Give back an exact copy of the lines in the records below, from the line that has "st !! 0%N = Some" through the line that has "(** C3, as it", and nothing besides.
────────────────────────────────────────
(** C7, amended.  With at least one component compiled in, and for a sequence
    of callbacks on a fresh thread in which no pop meets an empty stack, the
    depth of the stack at the end is the number of pushes minus the number of
    pops.  A push appends a started bundle for its name; a pop on a non-empty
    stack stops the last element and then removes it, so a pop right after a
    push removes what was pushed; a pop on an empty stack returns the state
    unchanged. *)
Theorem stack_discipline sz cs :
  (0 < sz)%nat → never_underflows 0 cs = true →
  ∃ st, run sz cs tl_init = Ok (tt, st)
        ∧ (pops cs ≤ pushes cs)%nat
        ∧ length (profile_stack st) = (pushes cs - pops cs)%nat
        ∧ (∀ st0 name, ∃ st1 st2,
             kokkosp_push_profile_region sz name st0 = Ok (tt, st1)
             ∧ profile_stack st1
               = profile_stack st0 ++ [mk_profile_entry name true [call_start]]
             ∧ kokkosp_pop_profile_region sz st1 = Ok (tt, st2)
             ∧ profile_stack st2 = profile_stack st0
             ∧ trace st2 = trace st1 ++ [ev_stop name; ev_destruct name])
        ∧ (∀ st0 s e, profile_stack st0 = s ++ [e] →
             ∃ st1, kokkosp_pop_profile_region sz st0 = Ok (tt, st1)
                    ∧ profile_stack st1 = s
                    ∧ trace st1 = trace st0 ++ [ev_stop (key e); ev_destruct (key e)])
        ∧ (∀ st0, profile_stack st0 = [] →
             kokkosp_pop_profile_region sz st0 = Ok (tt, st0)).
Proof.
  intros Hsz Hnu.
  destruct (run_stack_depth sz cs tl_init Hsz Hnu) as (st & Hrun & Hdepth).
  simpl in Hdepth.
  exists st. split; [exact Hrun|]. split; [lia|]. split; [lia|].
  split; [|split].
  - intros st0 name. eexists. eexists.
    split; [apply push_profile_region_spec, Hsz|].
    split; [reflexivity|].
    split; [apply pop_profile_region_snoc; [exact Hsz | reflexivity]|].
    split; reflexivity.
  - intros st0 s e E. eexists.
    split; [apply pop_profile_region_snoc; [exact Hsz | exact E]|].
    split; reflexivity.
  - intros st0 E. apply pop_profile_region_empty, E.
Qed.

Lemma stack_discipline_witness :
  ∃ st, run 1 example_regions tl_init = Ok (tt, st)
        ∧ (pops example_regions ≤ pushes example_regions)%nat
        ∧ length (profile_stack st) = (pushes example_regions - pops example_regions)%nat
        ∧ (∀ st0 name, ∃ st1 st2,
             kokkosp_push_profile_region 1 name st0 = Ok (tt, st1)
             ∧ profile_stack st1
               = profile_stack st0 ++ [mk_profile_entry name true [call_start]]
             ∧ kokkosp_pop_profile_region 1 st1 = Ok (tt, st2)
             ∧ profile_stack st2 = profile_stack st0
             ∧ trace st2 = trace st1 ++ [ev_stop name; ev_destruct name])
        ∧ (∀ st0 s e, profile_stack st0 = s ++ [e] →
             ∃ st1, kokkosp_pop_profile_region 1 st0 = Ok (tt, st1)
                    ∧ profile_stack st1 = s
                    ∧ trace st1 = trace st0 ++ [ev_stop (key e); ev_destruct (key e)])
        ∧ (∀ st0, profile_stack st0 = [] →
             kokkosp_pop_profile_region 1 st0 = Ok (tt, st0)).
Proof.
  apply (stack_discipline 1 example_regions).
  - lia.
  - reflexivity.
Defined.

(** ** Sections: creation *)

Lemma pretty_N_char_digit x : is_digit (pretty_N_char x) = true.
Proof. unfold pretty_N_char. repeat case_match; reflexivity. Qed.

Lemma pretty_N_go_digits x :
  ∀ s, all_digits s = true → all_digits (pretty_N_go x s) = true.
Proof.
  induction (N.lt_wf_0 x) as [x _ IH]. intros s Hs.
  destruct (decide (x = 0)%N) as [->|Hx].
  - rewrite pretty_N_go_0. exact Hs.
  - rewrite pretty_N_go_step by lia. apply IH.
    + apply N.div_lt; lia.
    + simpl. rewrite pretty_N_char_digit, Hs. reflexivity.
Qed.

Lemma show_unsigned_digits n : all_digits (show_unsigned n) = true.
Proof.
  unfold show_unsigned, pretty, pretty_N. case_decide; [reflexivity|].
  apply pretty_N_go_digits. reflexivity.
Qed.

(** The name a section is registered under spells the address of the
    out-parameter; whatever the address and the id, it is not the name with
    the id in decimal. *)
Lemma section_pname_not_decimal name a s :
  section_pname name a ≠ "kokkos/section" +:+ show_unsigned s +:+ "/" +:+ name.
Proof.
  unfold section_pname, show_pointer. cbn [TIMEMORY_JOIN].
  pose proof (show_unsigned_digits s) as Hd.
  generalize dependent (show_unsigned s). intros d Hd.
  generalize (HexadecimalString.NilZero.string_of_uint (N.to_hex_uint a)).
  intros hex Heq. simpl in Heq.
  destruct d as [|c1 [|c2 d]]; simpl in Heq, Hd.
  - discriminate.
  - discriminate.
  - injection Heq as _ Hc _. subst c2.
    apply andb_prop in Hd as [_ Hd]. apply andb_prop in Hd as [Hd _].
    discriminate Hd.
Qed.

(** C2, evaluated on the code.  The claim is that the section is registered
    as "kokkos/section<s>/<n>" with the returned id [s] in decimal.  On a
    fresh thread, with the out-parameter at address 0x7ffd17a2d200,
    [create_section("phase1")] returns id 0 and registers the bundle as
    "kokkos/section0x7ffd17a2d200/phase1", not as "kokkos/section0/phase1":
    the name is built from the pointer [secid], not from the id [*secid]. *)
Theorem create_section_names_by_address :
  ∃ st,
    kokkosp_create_profile_section 1 "phase1" example_out tl_init
      = Ok (mk_out_param (address example_out) 0, st)
    ∧ key <$> profile_map st !! 0%N = Some "kokkos/section0x7ffd17a2d200/phase1"
    ∧ key <$> profile_map st !! 0%N
      ≠ Some ("kokkos/section" +:+ show_unsigned 0 +:+ "/" +:+ "phase1").
Proof.
  eexists. split; [rewrite create_profile_section_spec by lia; reflexivity|].
  split; [vm_compute; reflexivity|].
  vm_compute. discriminate.
Qed.

(** C3, as it is stated, fails on the code.  After one [create_section] on a
    fresh thread the section map holds nothing, under id 0 or elsewhere, and
    the session sits in the profile map, the map of the kernels. *)
Lemma created_section_in_profile_map :
  ∃ st, run 1 [create_profile_section "phase1" example_out] tl_init = Ok (tt, st)
        ∧ section_map st !! 0%N = None
        ∧ section_map st = ∅
        ∧ is_Some (profile_map st !! 0%N).
Proof.
  eexists. split; [vm_compute; reflexivity|].
  split; [reflexivity|]. split; [reflexivity|].
  vm_compute. eauto.
Qed.

(** C3, amended.  Sections and kernels share one map.  With at least one
    component compiled in, on a thread that has run any sequence of fewer
    than [2^32] callbacks, [create_section] returns an id below [2^32] that
    was free in the profile map and inserts its session, not started, into
    the profile map under that id; the start and destroy callbacks of
    sections find it there.  The section map is empty before and after: no
    callback inserts into it or looks anything up in it. *)
Theorem sections_share_profile_map sz cs name secid :
  (0 < sz)%nat → (N.of_nat (length cs) < uint32_max)%N →
  ∃ st s st' e,
    run sz cs tl_init = Ok (tt, st)
    ∧ section_map st = ∅
    ∧ kokkosp_create_profile_section sz name secid st
        = Ok (mk_out_param (address secid) s, st')
    ∧ (s < uint32_max)%N
    ∧ profile_map st !! s = None
    ∧ profile_map st' !! s = Some e
    ∧ calls e = []
    ∧ section_map st' = ∅
    ∧ (∃ st2, kokkosp_start_profile_section sz s st' = Ok (tt, st2)
              ∧ profile_map st2 !! s = Some (entry_start e)
              ∧ section_map st2 = ∅)
    ∧ (∃ st3, kokkosp_destroy_profile_section sz s st' = Ok (tt, st3)
              ∧ profile_map st3 !! s = None
              ∧ section_map st3 = ∅).
Proof.
  intros Hsz Hlen.
  assert (Hlen64 : (N.of_nat (length cs) < uint64_max)%N).
  { eapply N.lt_trans; [exact Hlen | reflexivity]. }
  destruct (run_from_init sz cs Hlen64) as (st & Hrun & Hinv & Hle & Hsec).
  pose proof (next_handle_free st Hinv) as Hfree.
  assert (Hs : unique_id st mod uint32_max = unique_id st)
    by (apply N.mod_small; lia).
  set (pname := section_pname name (address secid)).
  assert (Hin : profile_map (section_created pname st) !! unique_id st
                = Some (mk_profile_entry pname true [])).
  { unfold section_created. cbn zeta. rewrite Hs, Hfree. simpl.
    apply lookup_insert_eq. }
  exists st, (unique_id st), (section_created pname st), (mk_profile_entry pname true []).
  split; [exact Hrun|]. split; [exact Hsec|].
  split; [rewrite create_profile_section_spec by exact Hsz; rewrite Hs; reflexivity|].
  split; [lia|]. split; [exact Hfree|]. split; [exact Hin|]. split; [reflexivity|].
  assert (Hsec' : section_map (section_created pname st) = ∅).
  { rewrite <- Hsec. apply (effect_section_map _ _ (effect_section_created pname st)). }
  split; [exact Hsec'|]. split.
  - eexists. unfold kokkosp_start_profile_section. rewrite (enabled_pos _ Hsz).
    rewrite start_profiler_spec, Hin.
    split; [reflexivity|]. split; [simpl; apply lookup_insert_eq | exact Hsec'].
  - eexists. unfold kokkosp_destroy_profile_section. rewrite (enabled_pos _ Hsz).
    rewrite destroy_profiler_spec, Hin.
    split; [reflexivity|]. split; [simpl; apply lookup_delete_eq | exact Hsec'].
Qed.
────────────────────────────────────────
▸ Exercise solution
    ∧ key <$> profile_map st !! 0%N = Some "kokkos/section0x7ffd17a2d200/phase1"
    ∧ key <$> profile_map st !! 0%N
      ≠ Some ("kokkos/section" +:+ show_unsigned 0 +:+ "/" +:+ "phase1").
Proof.
  eexists. split; [rewrite create_profile_section_spec by lia; reflexivity|].
  split; [vm_compute; reflexivity|].
  vm_compute. discriminate.
Qed.

(** C3, as it is stated, fails on the code.  After one [create_section] on a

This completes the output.